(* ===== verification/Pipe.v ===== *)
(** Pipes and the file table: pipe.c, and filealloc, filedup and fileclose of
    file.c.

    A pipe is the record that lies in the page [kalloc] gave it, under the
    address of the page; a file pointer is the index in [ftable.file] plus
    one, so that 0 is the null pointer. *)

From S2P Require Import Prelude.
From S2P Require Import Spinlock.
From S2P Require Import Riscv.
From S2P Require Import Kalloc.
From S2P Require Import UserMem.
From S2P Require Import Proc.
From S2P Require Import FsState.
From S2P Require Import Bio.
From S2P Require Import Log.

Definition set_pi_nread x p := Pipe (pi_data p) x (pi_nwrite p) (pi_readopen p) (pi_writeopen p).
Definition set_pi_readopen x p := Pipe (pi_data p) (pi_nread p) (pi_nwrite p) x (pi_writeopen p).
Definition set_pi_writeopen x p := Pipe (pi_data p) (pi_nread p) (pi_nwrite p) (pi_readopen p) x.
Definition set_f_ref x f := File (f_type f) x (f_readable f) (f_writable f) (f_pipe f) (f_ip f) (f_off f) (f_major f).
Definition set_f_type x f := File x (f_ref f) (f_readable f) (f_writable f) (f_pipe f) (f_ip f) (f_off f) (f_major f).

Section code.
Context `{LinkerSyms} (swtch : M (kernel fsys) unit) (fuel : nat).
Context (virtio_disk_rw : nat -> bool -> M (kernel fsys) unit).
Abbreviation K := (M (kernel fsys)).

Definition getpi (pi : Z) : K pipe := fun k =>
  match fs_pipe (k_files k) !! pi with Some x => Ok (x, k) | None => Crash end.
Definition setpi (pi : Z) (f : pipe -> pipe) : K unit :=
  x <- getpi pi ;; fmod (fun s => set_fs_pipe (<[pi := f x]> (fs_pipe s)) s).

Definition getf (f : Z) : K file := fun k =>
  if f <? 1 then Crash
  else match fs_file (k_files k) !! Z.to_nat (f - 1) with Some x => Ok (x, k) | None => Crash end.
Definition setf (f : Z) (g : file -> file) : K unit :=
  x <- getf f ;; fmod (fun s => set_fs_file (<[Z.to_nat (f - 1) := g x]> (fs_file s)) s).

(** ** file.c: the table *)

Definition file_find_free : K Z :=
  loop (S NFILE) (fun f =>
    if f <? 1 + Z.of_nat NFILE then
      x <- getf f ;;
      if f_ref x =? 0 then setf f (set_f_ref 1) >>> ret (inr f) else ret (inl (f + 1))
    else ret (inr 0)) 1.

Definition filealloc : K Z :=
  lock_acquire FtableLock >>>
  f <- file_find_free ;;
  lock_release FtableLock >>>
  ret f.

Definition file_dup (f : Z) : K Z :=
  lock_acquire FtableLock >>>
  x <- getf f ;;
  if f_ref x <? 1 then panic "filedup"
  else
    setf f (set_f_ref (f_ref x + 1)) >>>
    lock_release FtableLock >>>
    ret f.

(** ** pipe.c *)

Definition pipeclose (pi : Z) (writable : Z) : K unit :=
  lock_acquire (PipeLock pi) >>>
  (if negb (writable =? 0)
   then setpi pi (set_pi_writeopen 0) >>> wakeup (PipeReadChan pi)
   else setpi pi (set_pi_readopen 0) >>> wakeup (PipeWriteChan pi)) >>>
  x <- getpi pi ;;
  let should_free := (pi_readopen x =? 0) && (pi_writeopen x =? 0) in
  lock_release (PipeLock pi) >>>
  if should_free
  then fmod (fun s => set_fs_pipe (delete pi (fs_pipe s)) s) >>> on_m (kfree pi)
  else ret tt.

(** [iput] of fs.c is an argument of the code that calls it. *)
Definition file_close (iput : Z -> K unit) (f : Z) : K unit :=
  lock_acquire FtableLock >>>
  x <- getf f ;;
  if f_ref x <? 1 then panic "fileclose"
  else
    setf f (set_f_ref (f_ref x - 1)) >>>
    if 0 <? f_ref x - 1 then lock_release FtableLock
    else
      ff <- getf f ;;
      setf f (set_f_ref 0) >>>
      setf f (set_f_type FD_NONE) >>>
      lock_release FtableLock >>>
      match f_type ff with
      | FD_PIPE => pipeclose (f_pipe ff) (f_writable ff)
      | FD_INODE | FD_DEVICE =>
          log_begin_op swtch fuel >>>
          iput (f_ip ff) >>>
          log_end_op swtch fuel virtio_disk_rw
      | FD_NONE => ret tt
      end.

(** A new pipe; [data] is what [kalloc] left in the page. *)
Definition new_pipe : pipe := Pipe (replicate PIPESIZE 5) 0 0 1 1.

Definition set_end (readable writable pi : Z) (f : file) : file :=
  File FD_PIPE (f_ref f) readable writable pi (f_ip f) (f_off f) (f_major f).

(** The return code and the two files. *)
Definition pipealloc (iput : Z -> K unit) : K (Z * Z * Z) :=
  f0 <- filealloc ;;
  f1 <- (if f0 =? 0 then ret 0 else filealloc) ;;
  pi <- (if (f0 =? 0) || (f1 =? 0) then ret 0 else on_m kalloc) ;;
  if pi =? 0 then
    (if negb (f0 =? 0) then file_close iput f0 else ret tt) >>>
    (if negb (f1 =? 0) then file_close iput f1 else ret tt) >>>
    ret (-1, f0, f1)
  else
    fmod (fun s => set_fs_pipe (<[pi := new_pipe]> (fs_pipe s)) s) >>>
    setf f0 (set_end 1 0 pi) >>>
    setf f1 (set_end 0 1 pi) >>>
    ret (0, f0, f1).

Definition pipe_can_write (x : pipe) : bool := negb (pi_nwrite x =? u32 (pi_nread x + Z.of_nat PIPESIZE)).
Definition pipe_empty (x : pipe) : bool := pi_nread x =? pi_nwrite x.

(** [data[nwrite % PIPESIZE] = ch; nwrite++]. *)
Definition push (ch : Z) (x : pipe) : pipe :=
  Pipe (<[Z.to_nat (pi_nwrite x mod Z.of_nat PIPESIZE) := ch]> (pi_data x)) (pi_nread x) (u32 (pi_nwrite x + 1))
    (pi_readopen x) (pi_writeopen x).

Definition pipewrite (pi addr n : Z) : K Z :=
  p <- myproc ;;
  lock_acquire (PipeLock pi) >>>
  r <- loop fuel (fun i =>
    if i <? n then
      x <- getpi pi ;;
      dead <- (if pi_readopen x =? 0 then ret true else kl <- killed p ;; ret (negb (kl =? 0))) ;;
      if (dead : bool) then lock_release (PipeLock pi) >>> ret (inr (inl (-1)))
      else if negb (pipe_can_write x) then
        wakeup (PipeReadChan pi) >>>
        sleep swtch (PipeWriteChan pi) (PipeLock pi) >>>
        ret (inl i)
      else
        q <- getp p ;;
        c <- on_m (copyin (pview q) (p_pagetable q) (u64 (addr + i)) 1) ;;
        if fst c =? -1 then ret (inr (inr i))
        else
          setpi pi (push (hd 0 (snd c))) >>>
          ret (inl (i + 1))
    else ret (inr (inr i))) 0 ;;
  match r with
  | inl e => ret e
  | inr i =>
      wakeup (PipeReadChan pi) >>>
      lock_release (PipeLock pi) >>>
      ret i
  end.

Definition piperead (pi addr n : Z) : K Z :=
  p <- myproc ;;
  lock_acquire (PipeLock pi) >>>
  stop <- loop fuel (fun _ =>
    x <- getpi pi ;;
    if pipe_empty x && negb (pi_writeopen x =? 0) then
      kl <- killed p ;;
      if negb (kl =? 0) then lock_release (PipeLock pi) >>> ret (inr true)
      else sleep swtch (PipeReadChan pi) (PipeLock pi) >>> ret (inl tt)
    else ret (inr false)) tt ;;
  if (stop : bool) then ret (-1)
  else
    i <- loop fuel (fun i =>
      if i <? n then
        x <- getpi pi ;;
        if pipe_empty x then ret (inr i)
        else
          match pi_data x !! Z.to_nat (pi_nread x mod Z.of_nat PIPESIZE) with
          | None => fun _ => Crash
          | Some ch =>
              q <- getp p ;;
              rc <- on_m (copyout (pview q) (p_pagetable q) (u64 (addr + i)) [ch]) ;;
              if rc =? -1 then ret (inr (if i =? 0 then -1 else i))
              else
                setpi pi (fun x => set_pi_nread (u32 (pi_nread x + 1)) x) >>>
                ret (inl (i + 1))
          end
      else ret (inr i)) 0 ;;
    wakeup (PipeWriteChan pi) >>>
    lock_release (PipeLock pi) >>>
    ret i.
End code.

=-=-=-=-=

Would you print exactly and only the lines of the material above that run from the line with "(** A new pipe;" through the line with "File FD_PIPE (f_ref", both included?

(** A new pipe; [data] is what [kalloc] left in the page. *)
Definition new_pipe : pipe := Pipe (replicate PIPESIZE 5) 0 0 1 1.

Definition set_end (readable writable pi : Z) (f : file) : file :=
  File FD_PIPE (f_ref f) readable writable pi (f_ip f) (f_off f) (f_major f).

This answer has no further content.